How to Contrive your own Grimoire - Emma Hall (American Heritage Academy, Eighth Grade)
The serene light of the radiant sunrise rose over the swampy valley bathing the quaint cottage nestled in its arms in warm light. In the new rays of the day; an unusual witch sat at her cauldron, the scent of scalded potions and equally diminished hope lingering in the air. Try as she might, her potions never functioned as they should have. Her days once filled with hope had fallen into months and despair. Time had torn great chasms in the witch’s life leaving her no room to reminisce on anything, but her forsaken and ill-fated quest of creating mystical concoctions.
“Now, now, Clementine. Let’s try again,” Brotheen her talking ladle encourages, ever the optimist. “The Beastie potion didn't have nearly as big of an explosion that time,” the spoon reasoned.
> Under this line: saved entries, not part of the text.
(** What a caller of [verifyRepository] can rely on: it returns, and finds
    the repository valid only if nothing was rejected and a remote is
    configured. *)
Lemma verifyRepository_for_its_caller env h self :
  let run := verifyRepository env h self in
  exists v,
    outcome run = Fulfilled v /\
    (isValid v = true ->
     allFulfilled (events run) = true /\
     exists remote remotes,
       In (EvCall (GetRemotes (git self) false) (Fulfilled (remote :: remotes))) (events run)) /\
    (isValid v = false -> issues v <> []).
Proof.
  unfold verifyRepository. run.
  repeat step.
  all: eexists; split; [reflexivity|]; cbn.
  all: split; intros Hv; try discriminate Hv.
  all: first [ discriminate | split; [reflexivity|]; do 2 eexists; among ].
Qed.

Lemma getBranchDifference_in_step :
  calls (events (getBranchDifference (world quiet) [] aService)) =
    [Fetch (git aService); Status (git aService)] /\
  outcome (getBranchDifference (world quiet) [] aService) =
    Fulfilled {| ahead := 0; behind := 0; upToDate := true |}.
Proof.
  destruct (getBranchDifference_fetches_first (world quiet) [] aService)
    as [(e & Hevents & _) | [(f & e & Hevents & _) | (f & status & Hevents & d & Hrun & _)]].
  - vm_compute in Hevents. discriminate Hevents.
  - apply (f_equal (hd (EvNewDate 0%Z))) in Hevents. vm_compute in Hevents. happened.
  - split; [rewrite Hevents; reflexivity|].
    rewrite Hrun. vm_compute in Hrun. symmetry. exact Hrun.
Defined.

Lemma getRepositoryInfo_first_commit :
  exists info,
    outcome (getRepositoryInfo clonedFromOrigin [] aService) = Fulfilled info /\
    hash (lastCommit info) = "4f2a9c1" /\
    message (lastCommit info) = "Initial commit" /\
    author (lastCommit info) = "Ada".
Proof.
  eexists. split; [reflexivity|].
  destruct (getRepositoryInfo_last_commit clonedFromOrigin [] aService
              {| log_latest := Some firstCommit |} _
              ltac:(vm_compute; auto 10) eq_refl)
    as [_ Hline].
  destruct (Hline firstCommit eq_refl) as (Hhash & Hmessage & Hauthor & _).
  repeat split; assumption.
Defined.
(** C1, at the timeout [0x10000]. The comment of [__map2_take] announces a
    timeout that never reaches the maximum of the RTOS; a request of
    [0x10000] on an accepted cell is nevertheless handed to [os_mut_wait] as
    [0xFFFF], the value that waits for ever.  A request of [0xFFFF] is
    handed over as [0xFFFE]. *)
Theorem take_tout_65536_forwards_sentinel :
  forwarded (trace (snd (__map2_take (Some map_ex) 0 0 0 buf_ex 65536
                                     MAP2_OP_READONLY world_free)))
  = [65535] /\
  forwarded (trace (snd (__map2_take (Some map_ex) 0 0 0 buf_ex 65535
                                     MAP2_OP_READONLY world_free)))
  = [65534].
Proof. split; vm_compute; reflexivity. Qed.

(** ** No lock is left behind a failure *)

Lemma wait_world_tmo m row column key tout op w :
  is_tmo (wait_result m row column key tout op w) = true ->
  snd (os_mut_wait (key_mutex m key) (adjust_tout tout)
                   (world_at_wait row column key tout op w))
  = log (Ev_os_mut_wait (key_mutex m key) (adjust_tout tout)
                        (wait_result m row column key tout op w))
        (world_at_wait row column key tout op w).
Proof.
  unfold wait_result, os_mut_wait. cbn [fst snd]. intros H. rewrite H.
  reflexivity.
Qed.

(** A call that does not return [NULL] was given a map and valid indices,
    and the kernel granted the mutex. *)
Lemma take_success_inv m row column key dst tout op w :
  fst (__map2_take m row column key dst tout op w) <> NULL ->
  exists m0, m = Some m0 /\ valid_cell m0 row column /\ valid_key m0 key /\
             is_tmo (wait_result m0 row column key tout op w) = false.
Proof.
  destruct m as [m|]; [| intros H; now contradiction H].
  intros H. exists m. split; [reflexivity|].
  destruct (bad_cell m row column) eqn:Hc.
  { unfold __map2_take in H. rewrite Hc in H. now contradiction H. }
  destruct (bad_key m key) eqn:Hk.
  { unfold __map2_take in H. rewrite Hc, Hk in H. now contradiction H. }
  apply bad_cell_false in Hc. apply bad_key_false in Hk.
  repeat split; try apply Hc; try apply Hk.
  rewrite (take_valid _ _ _ _ _ _ _ _ Hc Hk) in H. cbv zeta in H.
  destruct (is_tmo _); [now contradiction H | reflexivity].
Qed.
(** C3: [parseMetaTxt] returns a mapping for every string, and for a
    string in which the delimiter does not occur the mapping is that of
    the header loop run over the whole text, with the empty string under
    [description]: every other key but [__proto__] holds the value of the
    last [key: value] line of the text with that key. *)
Theorem parseMetaTxt_without_delimiter (txt : jsstring) :
  (exists meta, parseMetaTxt txt = Ok meta) /\
  (indexOf DELIMITER txt = None ->
   parseMetaTxt txt = Ok (<[DESCRIPTION := []]> (parseHead txt)) /\
   forall meta, parseMetaTxt txt = Ok meta ->
     meta !! DESCRIPTION = Some [] /\
     forall k, k <> DESCRIPTION -> k <> PROTO ->
               meta !! k = lastValue k (headerPairs txt)).
Proof.
  split; [apply parseMetaTxt_total|]. intros Hnone.
  rewrite (parseMetaTxt_undelimited _ Hnone). split; [done|].
  intros meta [= <-]. split; [apply lookup_insert_eq|].
  intros k Hk Hp. rewrite lookup_insert_ne by done.
  rewrite parseHead_pairs, lookup_foldl_setPair by done.
  rewrite lookup_empty. by destruct (lastValue k _).
Qed.

Lemma parseMetaTxt_without_delimiter_witness :
  indexOf DELIMITER (js "title: Rover" ++ [LF] ++ js "note") = None /\
  parseMetaTxt (js "title: Rover" ++ [LF] ++ js "note")
  = Ok (<[DESCRIPTION := []]> (parseHead (js "title: Rover" ++ [LF] ++ js "note"))).
Proof.
  split; [reflexivity|].
  apply (proj2 (parseMetaTxt_without_delimiter _)). reflexivity.
Defined.

(** ** Array.prototype.sort *)

Lemma insertBy_Permutation {A} (compare : A -> A -> Z) (x : A) (l : list A) :
  insertBy compare x l ≡ₚ x :: l.
Proof.
  induction l as [|y l IH]; simpl; [done|].
  destruct (compare x y <=? 0); [done|].
  rewrite IH. apply Permutation_swap.
Qed.

(** Sorting rearranges the array and nothing else. *)
Lemma sort_Permutation {A} (compare : A -> A -> Z) (arr : list A) :
  sort compare arr ≡ₚ arr.
Proof.
  induction arr as [|x arr IH]; simpl; [done|].
  by rewrite insertBy_Permutation, IH.
Qed.

Lemma elem_of_sort {A} (compare : A -> A -> Z) (arr : list A) (x : A) :
  x ∈ sort compare arr <-> x ∈ arr.
Proof. by rewrite sort_Permutation. Qed.

Lemma insertBy_le {A} (compare : A -> A -> Z) (x y : A) (l : list A) :
  compare x y <= 0 -> insertBy compare x (y :: l) = x :: y :: l.
Proof. intros H. simpl. by rewrite (proj2 (Z.leb_le _ _) H). Qed.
But Clementine just groaned and buried her face in her hands. Clementine thought herself an awful witch. She had been trying for years to procure curses and potions, but to no avail. Clementine did not even look like a witch with brown eyes and hair with its color straddling between blond and brown. Her home was beautiful and her name equally so, much to her shame. Adding the perfect hex to her glorious heap of humiliation, her henchman was a soup ladle, not a crow or even a broomstick, a soup ladle.
The next day as the young witch was half-heartedly dicing up eel eyeballs as she muttered about the task at hand and muttering despondently to herself, Brotheen had decided that he had enough.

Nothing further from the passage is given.